One of the few reasons Lakers fans should smile this season (besides LeBron James's stellar year) is because of young studs Malik Monk and Austin Reaves, who rise to the occasion every time their name is called.
But unfortunately, the Lakers only found consistent minutes for their two precious gems towards the latter part of the season. Monk, who was signed on a veteran minimum deal in the offseason, was in-and-out of the rotation to start the year.
Meanwhile, Reaves, who decided to go undrafted to play for the Purple and Gold, continues to fight for minutes, proving to Frank Vogel and the rest of the coaching staff that he deserves to be on the floor more.
Take that for data
The stats themselves will back up why these two young guns deserve to be on the floor more. According to Cleaning the Glass, the Lakers have a net rating of +9.7 when the trio of James, Monk, and Reaves play together. Their offensive rating lies at 123 per 100 possessions, with an eFG% of 58.7% during those possessions.
When Reaves and Monk are on the floor, the Lakers get efficient shooting (thanks to Monk's ability to score), stops (thanks to Reaves' on-ball pressure), and young legs that don't mind making hustle plays and doing the dirty work.

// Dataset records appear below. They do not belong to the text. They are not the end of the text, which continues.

(** Rounding a mantissa of 53 digits or more to the format: the mantissa is
    cut to 53 digits and goes up by at most one; it stays as it is when
    nothing is cut off. *)
Lemma binary_round_aux_normal m e l :
  2 ^ 52 <= m -> -1074 <= e ->
  exists m2 : Z,
    m / 2 ^ (Z.log2 m - 52) <= m2 <= m / 2 ^ (Z.log2 m - 52) + 1
    /\ 2 ^ 52 <= m / 2 ^ (Z.log2 m - 52) < 2 ^ 53
    /\ (l = loc_Exact -> (2 ^ (Z.log2 m - 52) | m) ->
        m2 = m / 2 ^ (Z.log2 m - 52))
    /\ binary_round_aux 53 1024 false m e l
       = if m2 <? 2 ^ 53
         then if e + (Z.log2 m - 52) <=? 971
              then S754_finite false (Z.to_pos m2) (e + (Z.log2 m - 52))
              else S754_infinity false
         else if e + (Z.log2 m - 52) + 1 <=? 971
              then S754_finite false (Z.to_pos (2 ^ 52))
                     (e + (Z.log2 m - 52) + 1)
              else S754_infinity false.
Proof.
  intros Hm He.
  assert (Hl : 52 <= Z.log2 m) by (apply Z.log2_le_pow2; lia).
  set (n := Z.log2 m - 52) in *.
  assert (Hmax : Z.max 0 n = n) by lia.
  assert (Hn : 0 < 2 ^ n) by (apply Z.pow_pos_nonneg; lia).
  assert (H1 : 2 ^ 52 <= m / 2 ^ n < 2 ^ 53).
  { pose proof (Z.log2_spec m ltac:(lia)) as [Hlo Hhi].
    replace (Z.log2 m) with (52 + n) in Hlo by lia.
    replace (Z.succ (Z.log2 m)) with (53 + n) in Hhi by lia.
    rewrite Z.pow_add_r in Hlo, Hhi by lia.
    split.
    - apply Z.div_le_lower_bound; lia.
    - apply Z.div_lt_upper_bound; lia. }
  set (m1 := m / 2 ^ n) in *.
  unfold binary_round_aux.
  pose proof (shr_fexp_normal m e l ltac:(lia) ltac:(lia)) as (Ea & Eb & Ec).
  fold n in Ea, Eb, Ec. rewrite Hmax in Ea, Eb, Ec. fold m1 in Ea.
  destruct (shr_fexp 53 1024 m e l) as [mrs' e'] eqn:E1.
  cbn [fst snd] in Ea, Eb, Ec. subst e'.
  set (m2 := round_nearest_even (shr_m mrs') (loc_of_shr_record mrs')).
  assert (Hb : m1 <= m2 <= m1 + 1).
  { unfold m2. rewrite <- Ea. apply round_nearest_even_bounds. }
  assert (Hex : l = loc_Exact -> (2 ^ n | m) -> m2 = m1).
  { intros Hl0 Hd. unfold m2. rewrite (loc_of_exact _ (Ec Hl0 Hd)).
    simpl. exact Ea. }
  clearbody m2.
  exists m2. split; [exact Hb|]. split; [exact H1|]. split; [exact Hex|].
  destruct (Z.ltb_spec m2 (2 ^ 53)) as [Hlt|Hge].
  - pose proof (shr_fexp_normal m2 (e + n) loc_Exact ltac:(lia)) as (Fa & Fb & _).
    { rewrite (log2_53_digits m2) by lia. lia. }
    rewrite (log2_53_digits m2) in Fa, Fb by lia.
    change (Z.max 0 (52 - 52)) with 0 in Fa, Fb. change (2 ^ 0) with 1 in Fa.
    rewrite Z.div_1_r in Fa. rewrite Z.add_0_r in Fb.
    destruct (shr_fexp 53 1024 m2 (e + n) loc_Exact) as [mrs'' e''] eqn:E2.
    cbn [fst snd] in Fa, Fb. subst e''. rewrite Fa.
    destruct m2 as [|p|p]; try lia. reflexivity.
  - assert (Em : m2 = 2 ^ 53) by lia. subst m2.
    pose proof (shr_fexp_normal (2 ^ 53) (e + n) loc_Exact ltac:(lia))
      as (Fa & Fb & _).
    { rewrite Z.log2_pow2 by lia. lia. }
    rewrite Z.log2_pow2 in Fa, Fb by lia.
    change (Z.max 0 (53 - 52)) with 1 in Fa, Fb.
    destruct (shr_fexp 53 1024 (2 ^ 53) (e + n) loc_Exact) as [mrs'' e''] eqn:E2.
    cbn [fst snd] in Fa, Fb. subst e''. rewrite Fa. reflexivity.
Qed.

The Lakers' coaching staff should have done their part and played these two bright spots from the beginning. Sure, the first few games of the regular season are about experimenting lineups, but that's also not an excuse to bench and lessen Monk and Reaves' minutes for veteran old legs like Avery Bradley, Trevor Ariza, and DeAndre Jordan — who all saw significant minutes at the start of the season.
Who knows what the Lakers' record would've been had Reaves and Monk seen more minutes at the start of the year? From the get-go, these two players (who both happen to be born in the same city called Arkansas) have produced for the team more than the veterans have. Sure, they are prone to making mistakes, but that's precisely what they need to fully grow in Vogel's system.
A lesson learned
The biggest lesson the Lakers can perhaps learn from this experience is to invest in young legs and surround James (who they built the team around) with capable players that can contribute — not washed veterans who might not even be in the NBA anymore next year.
Moving forward, the Lakers should play Reaves and Monk more, not just to help win their remaining games (which they desperately need to do) but also develop them and hope they stay in Los Angeles in the future.